Story highlights
NEW: Officials say 11 people were killed
Man searching for missing wife and daughters: "We're just hoping for a miracle"
Alice Hagler’s family hoped she’d made it out of her Gatlinburg cabin – that maybe a neighbor had rescued her after she’d called her son to tell him that the fire roaring into the area had started burning her home.
It wasn’t to be. The family was heartbroken Wednesday evening when, they say, officials told them the 70-year-old Hagler had been found dead – one of at least 11 people killed in a wildfire that spread from Great Smoky Mountains National Park into the eastern Tennessee resort city this week.
Sevier County Mayor Larry Waters on Thursday afternoon reported the three most recent fatalities.
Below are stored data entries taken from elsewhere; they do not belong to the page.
(* ===== verification/ValidatorUpdates.v ===== *)
(** * Starting and stopping validators with distributed keys

    The operations of [InitializedValidators] on definitions with distributed keys
    whose files can be read: what runs after them, and which handlers the node has.
    The definitions of these operations are in [InitializedValidators]. *)

From S2P Require Import Prelude Store Committee Messages Network Core Ideal Mempool.
From S2P Require Import Scalars Blst BlstIdeal Operator DvfCore Doppelganger KeyCache KeyFiles.
From S2P Require Import InitializedValidators.

Section distributed.
Context `{Eth2Keystore} `{!BlstLaws} `{Bincode} `{!SigCodec} `{MempoolCodec} `{Rocksdb Digest bytes}.

(** The share, the key pair, the committee and the signer of a validator. *)
Record material := mkMaterial {
  mat_share : KeystoreShare;
  mat_keypair : Keypair;
  mat_committee : OperatorCommitteeDefinition;
  mat_signer : DvfSigner
}.

Context (mat : p1 -> material).
Implicit Types (def : ValidatorDefinition) (v : InitializedValidator) (w : world).

Definition uuid_of (pk : p1) : Uuid := ks_uuid (share_keystore (mat_share (mat pk))).

(** A definition whose files lead to its material. *)
Definition loads (io : Io) (opened : Z -> option (Store.t Digest bytes)) (d : Disk)
  (node : option node_id) def : Prop :=
  let m := mat (voting_public_key def) in
  match signing_definition def with
  | DistributedKeystore p pp pw (Some q) _ _ =>
      d !! p = Some (ShareFile (mat_share m)) /\
      (exists password, unlock io d (share_keystore (mat_share m)) p pp pw = Ok (password, mat_keypair m)) /\
      d !! q = Some (CommitteeFile (mat_committee m)) /\
      def_validator_public_key (mat_committee m) = voting_public_key def /\
      start_signer node opened (mat_keypair m) (mat_committee m) = Ok (mat_signer m) /\
      is_Some (get_lockfile_path p)
  | _ => False
  end.
#[local] Instance demo_distinct : DistinctRoots.
Proof.
  split. intros x y Hr. destruct x as [b|a|m], y as [b'|a'|m'];
    cbn [signing_root_of block_signing_root att_signing_root other_signing_root demo_beacon] in Hr;
    try lia.
  - apply (triple_pos _ _ 0) in Hr. by apply (inj encode) in Hr as ->.
  - apply (triple_pos _ _ 1) in Hr. by apply (inj encode) in Hr as ->.
  - apply (triple_pos _ _ 2) in Hr. by apply (inj encode) in Hr as ->.
Qed.

(** Two attestations of consecutive epochs, requested from every client. *)
Definition first_att : AttestationT := (3, 4, 50).
Definition second_att : AttestationT := (4, 5, 51).
Definition demo_env : conditions := mkConditions true (fun _ => "") (fun _ => None) (mkReporting (inr ()) (Some "")).
Definition demo_share_file : KeystoreShare :=
  mkKeystoreShare (1, [50], local_keypair second_signer) (SecretKey_public_key 7) 1 2.
Definition demo_validators : InitializedValidators :=
  mkIv [] [] {[5 := mkInitialized (DistributedMethod [] demo_share_file (SecretKey_public_key 7)
                                     second_signer) None None None None None]} None.
Definition demo_client : ValidatorStore * list request :=
  (mkValidatorStore demo_validators ([], []) 0 None,
   [ReqAttestation 5 first_att (fun _ => true) 9 demo_env;
    ReqAttestation 5 second_att (fun _ => true) 9 demo_env]).
(* ===== verification/Elgamal.v ===== *)
(** * Encryption of key shares

    Models [src/crypto/elgamal.rs]: a share is encrypted for the node key of its
    operator with an ephemeral key and a cipher under their shared point.  The
    curve is the [secp256k1] crate and the cipher that of [IoCommittee]. *)

From S2P Require Import Prelude Network Scalars Blst BlstIdeal Processes IoCommittee.

(** ** The curve *)

(** Keys on the curve: [PublicKey::from_secret_key], [PublicKey::serialize],
    [PublicKey::from_slice], [SecretKey::from_slice] and [ecdh::shared_secret_point]. *)
Class Secp256k1 := {
  secp_pk : Type;
  secp_public_key : Z -> secp_pk;
  secp_serialize : secp_pk -> bytes;
  secp_from_slice : bytes -> option secp_pk;
  secp_secret_from_slice : bytes -> option Z;
  shared_secret_point : secp_pk -> Z -> bytes
}.

Class Secp256k1Laws `{Secp256k1} : Prop := {
  secp_serialize_length p : length (secp_serialize p) = 33%nat;
  secp_from_serialize k :
    secp_from_slice (secp_serialize (secp_public_key k)) = Some (secp_public_key k);
  shared_secret_point_sym a b :
    shared_secret_point (secp_public_key a) b = shared_secret_point (secp_public_key b) a
}.

Section elgamal.
Context `{Secp256k1} `{Aes}.

Record Ciphertext := mkCiphertext { temp_pk : secp_pk; aes_ct : bytes }.

Definition to_bytes (ct : Ciphertext) : bytes := secp_serialize (temp_pk ct) ++ aes_ct ct.

Definition from_bytes {E} (bs : bytes) : outcome E Ciphertext :=
  if (length bs <? 33)%nat then Panic "range end index 33 out of range for slice"
  else
    pk ← match secp_from_slice (take 33 bs) with
         | Some pk => mret pk
         | None => Panic "called `Result::unwrap()` on an `Err` value"
         end;
    mret (mkCiphertext pk (drop 33 bs)).

(** The error of the cipher. *)
Inductive AesError : Type := AesFailed.

(** [other_sk] and [random] are the choices of the generator: the ephemeral key and
    the nonce. *)
Definition elgamal_encrypt (other_sk : Z) (random : bytes) (msg : bytes) (pk : secp_pk)
  : outcome AesError Ciphertext :=
  let other_pk := secp_public_key other_sk in
  let point := shared_secret_point pk other_sk in
  let secret := sha256 point in
  let key := take 16 secret in
  let nonce_bytes := take 12 random in
  match aes_encrypt key nonce_bytes msg with
  | Some aes_ct => mret (mkCiphertext other_pk (nonce_bytes ++ aes_ct))
  | None => Err AesFailed
  end.

Definition elgamal_decrypt (ct : Ciphertext) (sk : Z) : outcome AesError bytes :=
  let point := shared_secret_point (temp_pk ct) sk in
  let secret := sha256 point in
  let key := take 16 secret in
  if (length (aes_ct ct) <? 12)%nat then Panic "range end index 12 out of range for slice"
  else
    match aes_decrypt key (take 12 (aes_ct ct)) (drop 12 (aes_ct ct)) with
    | Some msg => mret msg
    | None => Err AesFailed
    end.
End elgamal.

(** ** Round trips *)

Section elgamal_facts.
Context `{Secp256k1Laws} `{AesLaws}.

Lemma ciphertext_roundtrip {E} k c :
  let ct := mkCiphertext (secp_public_key k) c in from_bytes (E:=E) (to_bytes ct) = Ok ct.
Proof.
  cbv zeta. unfold from_bytes, to_bytes. cbn [temp_pk aes_ct].
  rewrite length_app, secp_serialize_length.
  rewrite (proj2 (Nat.ltb_ge _ _)) by lia.
  rewrite take_app_length', drop_app_length' by (by rewrite secp_serialize_length).
  by rewrite secp_from_serialize.
Qed.

Lemma decrypt_encrypted {E} sk other_sk random msg ct :
  (12 <= length random)%nat ->
  elgamal_encrypt other_sk random msg (secp_public_key sk) = Ok ct ->
  from_bytes (E:=E) (to_bytes ct) = Ok ct /\ elgamal_decrypt ct sk = Ok msg.
Proof.
  intros Hr. unfold elgamal_encrypt, elgamal_decrypt.
  assert (length (take 12 random) = 12%nat) as H12 by (rewrite length_take; lia).
  destruct (aes_encrypt _ _ _) as [c|] eqn:Hc; [|done]. intros [= <-].
  split; [apply ciphertext_roundtrip|].
  cbn [temp_pk aes_ct]. rewrite length_app, H12, (proj2 (Nat.ltb_ge _ _)) by lia.
  rewrite take_app_length', drop_app_length' by done.
  by rewrite shared_secret_point_sym, (aes_decrypt_encrypt _ _ _ _ Hc).
Qed.

(** A share encrypted for the key of a node, written out and read back on the
    chain, is what the node decrypts with its secret key, whatever ephemeral key and
    nonce were drawn; the bytes are 61 longer than the share.  Bytes that are too
    short for a key are a panic and not an error. *)
Theorem elgamal_roundtrip sk other_sk random msg :
  (12 <= length random)%nat -> fits msg ->
  (exists ct,
    elgamal_encrypt other_sk random msg (secp_public_key sk) = Ok ct /\
    length (to_bytes ct) = (length msg + 61)%nat /\
    from_bytes (E:=AesError) (to_bytes ct) = Ok ct /\ elgamal_decrypt ct sk = Ok msg) /\
  forall bs, (length bs < 33)%nat -> exists p, from_bytes (E:=AesError) bs = Panic p.
Proof.
  intros Hr Hm. split.
  2:{ intros bs Hbs. unfold from_bytes. rewrite (proj2 (Nat.ltb_lt _ _)) by lia. eauto. }
  assert (exists ct, elgamal_encrypt other_sk random msg (secp_public_key sk) = Ok ct /\
    length (to_bytes ct) = (length msg + 61)%nat) as (ct & Hct & Hlen).
  { unfold elgamal_encrypt.
    assert (length (take 12 random) = 12%nat) as H12 by (rewrite length_take; lia).
    destruct (aes_encrypt_ok (take 16 (sha256 (shared_secret_point (secp_public_key sk) other_sk)))
      (take 12 random) msg) as (c & -> & Hl); [by rewrite length_take, sha256_length|done..|].
    eexists. split; [reflexivity|]. unfold to_bytes. cbn [temp_pk aes_ct].
    rewrite !length_app, secp_serialize_length, H12, Hl. lia. }
  exists ct. destruct (decrypt_encrypted (E:=AesError) _ _ _ _ _ Hr Hct). done.
Qed.
End elgamal_facts.

(** ** A concrete curve, for the witnesses *)

(** The group of the integers: public keys are the secret ones. *)
Definition ideal_secp : Secp256k1 := {|
  secp_pk := Z;
  secp_public_key k := k mod 2 ^ 256;
  secp_serialize p := 2 :: reverse (Z_to_little_endian 32 8 p);
  secp_from_slice bs := Some (be_val (tail bs));
  secp_secret_from_slice bs := Some (be_val bs);
  shared_secret_point p k := Z_to_little_endian 32 8 (p * k mod 2 ^ 256)
|}.

Lemma ideal_secp_laws : Secp256k1Laws (H := ideal_secp).
Proof.
  split.
  - intros p. cbn. by rewrite length_reverse.
  - intros k. unfold secp_from_slice, secp_serialize, secp_public_key, ideal_secp.
    cbn [tail]. unfold be_val, le_val. rewrite reverse_involutive.
    rewrite little_endian_to_Z_to_little_endian by lia. f_equal. by apply Z.mod_mod.
  - intros a b. unfold shared_secret_point, secp_public_key, ideal_secp.
    rewrite !Zmult_mod_idemp_l. by rewrite Z.mul_comm.
Qed.

Section witnesses.
#[local] Existing Instances ideal_secp ideal_secp_laws ideal_aes ideal_aes_laws.

Lemma elgamal_roundtrip_witness :
  (exists ct,
    elgamal_encrypt 6 (replicate 12 7) [1; 2; 3] (secp_public_key 5) = Ok ct /\
    length (to_bytes ct) = 64%nat /\
    from_bytes (E:=AesError) (to_bytes ct) = Ok ct /\ elgamal_decrypt ct 5 = Ok [1; 2; 3]) /\
  forall bs, (length bs < 33)%nat -> exists p, from_bytes (E:=AesError) bs = Panic p.
Proof.
  apply (elgamal_roundtrip 5 6 (replicate 12 7) [1; 2; 3]).
  - rewrite length_replicate. lia.
  - unfold fits, AES_MAX. simpl. lia.
Defined.
End witnesses.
Firefighters and other responders are extending their search into previously inaccessible burned areas as several families wait for news about relatives they say have been missing since the fire blew into inhabited areas Monday.
One of Hagler’s sons, Lyle Wood, says the family is mourning her and trying to figure out the next steps for his brother, who lived with Hagler but wasn’t home when the fire came.
“The last phone call she made to my brother was the fact that she was really scared and frantic because the house was actually on fire at that point,” Wood told CNN’s “New Day” on Thursday. “Our hope was that maybe she’d be one of the ones that was found safe.
“It’s a hard thing … She was an amazing woman who loved a lot.”
Rescue chances dimming
The blazes scorched thousands of acres in the resort-heavy area, burning more than 700 buildings in Sevier County, including about 300 in Gatlinburg alone, and injuring at least 74 people, officials said.